▸ Description of the task: From the listing below, reproduce word for word the part that opens with the line containing "certificate_authority : string;" and closes with the line containing "throws : call → option exn;"; reproduce nothing else.

━━━━━━━━━━━━━━━━━━━━

(* ===== verification/Tls.v ===== *)
(** * reactor_tls.h: TLS configuration

    [configure] and [bind_hostname] as programs that record the calls they make on the
    [ssl::context] and on the [SSL] handle. OpenSSL's and asio's answers are an environment. *)

From S2P Require Import Prelude Prog.

Module Tls.

(** ** The code *)

Record Options := mkOptions {
  certificate : string;
  private_key : string;
  certificate_authority : string;
  system_roots : bool;
  strict : bool }.

Inductive Role := Peer | Server | Client.
#[export] Instance role_eq_dec : EqDecision Role.
Proof. solve_decision. Defined.

(** [asio::ssl::context::options], [SSL_OP_*] and [asio::ssl::verify_mode]: a combination is
    the list of its flags. *)
Inductive context_option := default_workarounds | no_sslv2 | no_sslv3 | no_tlsv1 | no_tlsv1_1.
Inductive ssl_op := SSL_OP_NO_RENEGOTIATION | SSL_OP_NO_TICKET.
Inductive verify_flag := verify_peer | verify_fail_if_no_peer_cert.
Definition verify_none : list verify_flag := [].
Inductive version := TLS1_2_VERSION.
Inductive cache_mode := SSL_SESS_CACHE_OFF.

(** The calls on the context. *)
Inductive call :=
| SetOptions (o : list context_option)
| SetMinProtoVersion (v : version)
| SetMaxEarlyData (n : Z)
| SslSetOptions (o : ssl_op)
| SetMaxCertList (n : Z)
| SetCipherList (l : string)
| SetNumTickets (n : Z)
| SetSessionCacheMode (m : cache_mode)
| UseCertificateChainFile (path : string)
| UsePrivateKeyFile (path : string)
| CheckPrivateKey
| LoadVerifyFile (path : string)
| SetDefaultVerifyPaths
| SetVerifyMode (m : list verify_flag).

(** What they answer: an asio member returns or throws, an OpenSSL function returns a code.
    [configure] makes no call twice, so that one answer for each is all of them. *)
Record env := mkEnv {
  throws : call → option exn;
  code : call → Z }.

(** [std::string::empty]. *)
Definition is_empty (s : string) : bool := bool_decide (s = ""%string).

Section configure.
Context (E : env).

Definition act (c : call) : prog (list call) unit := modify (λ cs, cs ++ [c]).

(** A member of [asio::ssl::context]. *)
Definition member (c : call) : prog (list call) unit :=
  _ ← act c; match throws E c with Some e => throw e | None => mret tt end.

(** [if (f(...) != 1) { throw e; }]. *)
Definition expect (c : call) (e : exn) : prog (list call) unit :=
  _ ← act c; if code E c =? 1 then mret tt else throw e.

(** The guard of [configure]. *)
Definition incomplete (options : Options) (role : Role) : bool :=
  let certificate_required := negb (bool_decide (role = Client)) in
  let roots := system_roots options && negb (bool_decide (role = Peer)) in
  let authority := negb (is_empty (certificate_authority options)) || roots in
  (negb (bool_decide (role = Server)) && negb authority) ||
  (certificate_required && (is_empty (certificate options) || is_empty (private_key options))) ||
  negb (eqb (is_empty (certificate options)) (is_empty (private_key options))) ||
  (system_roots options && bool_decide (role = Peer)).

Definition verify_mode (role : Role) : list verify_flag :=
  match role with
  | Peer => [verify_peer; verify_fail_if_no_peer_cert]
  | Client => [verify_peer]
  | Server => verify_none
  end.

Definition strict_ciphers : string := "ECDHE+AESGCM:ECDHE+CHACHA20:!aNULL".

━━━━━━━━━━━━━━━━━━━━

▸ Output below:
  certificate_authority : string;
  system_roots : bool;
  strict : bool }.

Inductive Role := Peer | Server | Client.
#[export] Instance role_eq_dec : EqDecision Role.
Proof. solve_decision. Defined.

(** [asio::ssl::context::options], [SSL_OP_*] and [asio::ssl::verify_mode]: a combination is
    the list of its flags. *)
Inductive context_option := default_workarounds | no_sslv2 | no_sslv3 | no_tlsv1 | no_tlsv1_1.
Inductive ssl_op := SSL_OP_NO_RENEGOTIATION | SSL_OP_NO_TICKET.
Inductive verify_flag := verify_peer | verify_fail_if_no_peer_cert.
Definition verify_none : list verify_flag := [].
Inductive version := TLS1_2_VERSION.
Inductive cache_mode := SSL_SESS_CACHE_OFF.

(** The calls on the context. *)
Inductive call :=
| SetOptions (o : list context_option)
| SetMinProtoVersion (v : version)
| SetMaxEarlyData (n : Z)
| SslSetOptions (o : ssl_op)
| SetMaxCertList (n : Z)
| SetCipherList (l : string)
| SetNumTickets (n : Z)
| SetSessionCacheMode (m : cache_mode)
| UseCertificateChainFile (path : string)
| UsePrivateKeyFile (path : string)
| CheckPrivateKey
| LoadVerifyFile (path : string)
| SetDefaultVerifyPaths
| SetVerifyMode (m : list verify_flag).

(** What they answer: an asio member returns or throws, an OpenSSL function returns a code.
    [configure] makes no call twice, so that one answer for each is all of them. *)
Record env := mkEnv {
  throws : call → option exn;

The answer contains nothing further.